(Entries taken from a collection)
.....

(** C4.  Pool aggregation reads the catalogue, asks each supported
    entry's adapter in catalogue order for the pools of the request's
    pair (an adapter that fails contributes none), and filters what was
    found by the token pair.  Every pool that survives the filter is
    quoted again, in order, by its adapter for the prepared swap amount
    (a failing quote counts as zero); the candidates are the quoted
    pools with a positive quote, best first, five at most: a pool with
    a positive quote is left out only when five candidates quoted at
    least as well stand before it.  When no candidate remains, as when
    no adapter lists the pair, the node ends in phase [error] with the
    no-pools message; it throws no error of its own. *)
Theorem aggregation_ranks_requoted_pools state cfg prepared req :
  preparedTransaction (swapState state) = Some prepared ->
  request (swapState state) = Some req ->
  (forall w ranked w',
     aggregate E req prepared w = (Ok ranked, w') ->
     exists dexes w1 found w2 filtered quoted,
       getDexes E w = (Ok dexes, w1)
       /\ Threaded (discoveredIn E req) dexes w1 found w2
       /\ filterPools E (Some req) (concat found) = Ok filtered
       /\ Threaded
            (requotedIn E (swapAmount prepared) (slippageValueOf req))
            filtered w2 quoted w'
       /\ ranked = rankPools quoted
       /\ Forall (fun p => 0 < outQ p) ranked
       /\ descending ranked
       /\ (length ranked <= 5)%nat
       /\ (forall p, In p ranked -> In p quoted)
       /\ (forall p, In p quoted -> 0 < outQ p ->
             In p ranked
             \/ (length ranked = 5%nat
                 /\ Forall (fun r => outQ p <= outQ r) ranked)))
  /\ (forall w w',
        poolsNonEmpty (swapState state)
        && is_cancelled (earlyResolution cfg (messages state)) = false ->
        aggregate E req prepared w = (Ok [], w') ->
        findPoolNode E state cfg w
        = (Ok (with_error (swapState state)
                 (Msg "No pools with valid estimated output found")), w'))
  /\ (forall w dexes w1 found w2,
        getDexes E w = (Ok dexes, w1) ->
        Threaded (discoveredIn E req) dexes w1 found w2 ->
        concat found = [] ->
        aggregate E req prepared w = (Ok [], w2))
  /\ (forall w m w', findPoolNode E state cfg w <> (Throw (Error m), w')).
Proof.
  intros Hprep Hreq. split; [|split; [|split]].
  - intros w ranked w' H. apply aggregate_inv in H.
    destruct H as (dexes & w1 & allPools & w2 & filtered & quoted
                   & Hd & Hc & Hf & Hq & ->).
    unfold collectPools in Hc. apply bind_inv in Hc.
    destruct Hc as (found & w3 & Hm & Hc). unfold ret in Hc.
    inversion Hc; subst; clear Hc.
    exists dexes, w1, found, w2, filtered, quoted.
    split; [exact Hd|]. split.
    { eapply mapM_Threaded; [|exact Hm].
      intros x w0 y w3. apply poolsOfDex_discoveredIn. }
    split; [exact Hf|]. split.
    { eapply mapM_Threaded; [|exact Hq].
      intros x w0 y w3. apply requote_requotedIn. }
    split; [reflexivity|]. split; [apply rankPools_positive|].
    split; [apply rankPools_descending|]. split; [apply rankPools_length|].
    split; [apply rankPools_incl|apply rankPools_top].
  - intros w w' Hearly Hagg. unfold findPoolNode. rewrite Hearly.
    unfold try_catch, findPoolBody. rewrite Hprep, Hreq.
    rewrite (bind_ok _ _ (up_ok _ Hagg)). reflexivity.
  - intros w dexes w1 found w2 Hd Hc Hnil. unfold aggregate, collectPools.
    apply (Threaded_mapM (poolsOfDex E req)) in Hc;
      [|intros x w0 y w3; apply discoveredIn_poolsOfDex].
    rewrite (bind_ok _ _ Hd).
    rewrite (bind_ok _ _ (bind_ok _ _ Hc)). unfold ret at 1.
    rewrite Hnil. reflexivity.
  - intros w m w'. apply findPoolNode_never_crashes.
Qed.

.....

**Your objective:**
Return only the lines between the one holding "pools with valid" and the one holding "- intros w dexes", inclusive, exactly as they appear above.

**Written answer:**
                 (Msg "No pools with valid estimated output found")), w'))
  /\ (forall w dexes w1 found w2,
        getDexes E w = (Ok dexes, w1) ->
        Threaded (discoveredIn E req) dexes w1 found w2 ->
        concat found = [] ->
        aggregate E req prepared w = (Ok [], w2))
  /\ (forall w m w', findPoolNode E state cfg w <> (Throw (Error m), w')).
Proof.
  intros Hprep Hreq. split; [|split; [|split]].
  - intros w ranked w' H. apply aggregate_inv in H.
    destruct H as (dexes & w1 & allPools & w2 & filtered & quoted
                   & Hd & Hc & Hf & Hq & ->).
    unfold collectPools in Hc. apply bind_inv in Hc.
    destruct Hc as (found & w3 & Hm & Hc). unfold ret in Hc.
    inversion Hc; subst; clear Hc.
    exists dexes, w1, found, w2, filtered, quoted.
    split; [exact Hd|]. split.
    { eapply mapM_Threaded; [|exact Hm].
      intros x w0 y w3. apply poolsOfDex_discoveredIn. }
    split; [exact Hf|]. split.
    { eapply mapM_Threaded; [|exact Hq].
      intros x w0 y w3. apply requote_requotedIn. }
    split; [reflexivity|]. split; [apply rankPools_positive|].
    split; [apply rankPools_descending|]. split; [apply rankPools_length|].
    split; [apply rankPools_incl|apply rankPools_top].
  - intros w w' Hearly Hagg. unfold findPoolNode. rewrite Hearly.
    unfold try_catch, findPoolBody. rewrite Hprep, Hreq.
    rewrite (bind_ok _ _ (up_ok _ Hagg)). reflexivity.
  - intros w dexes w1 found w2 Hd Hc Hnil. unfold aggregate, collectPools.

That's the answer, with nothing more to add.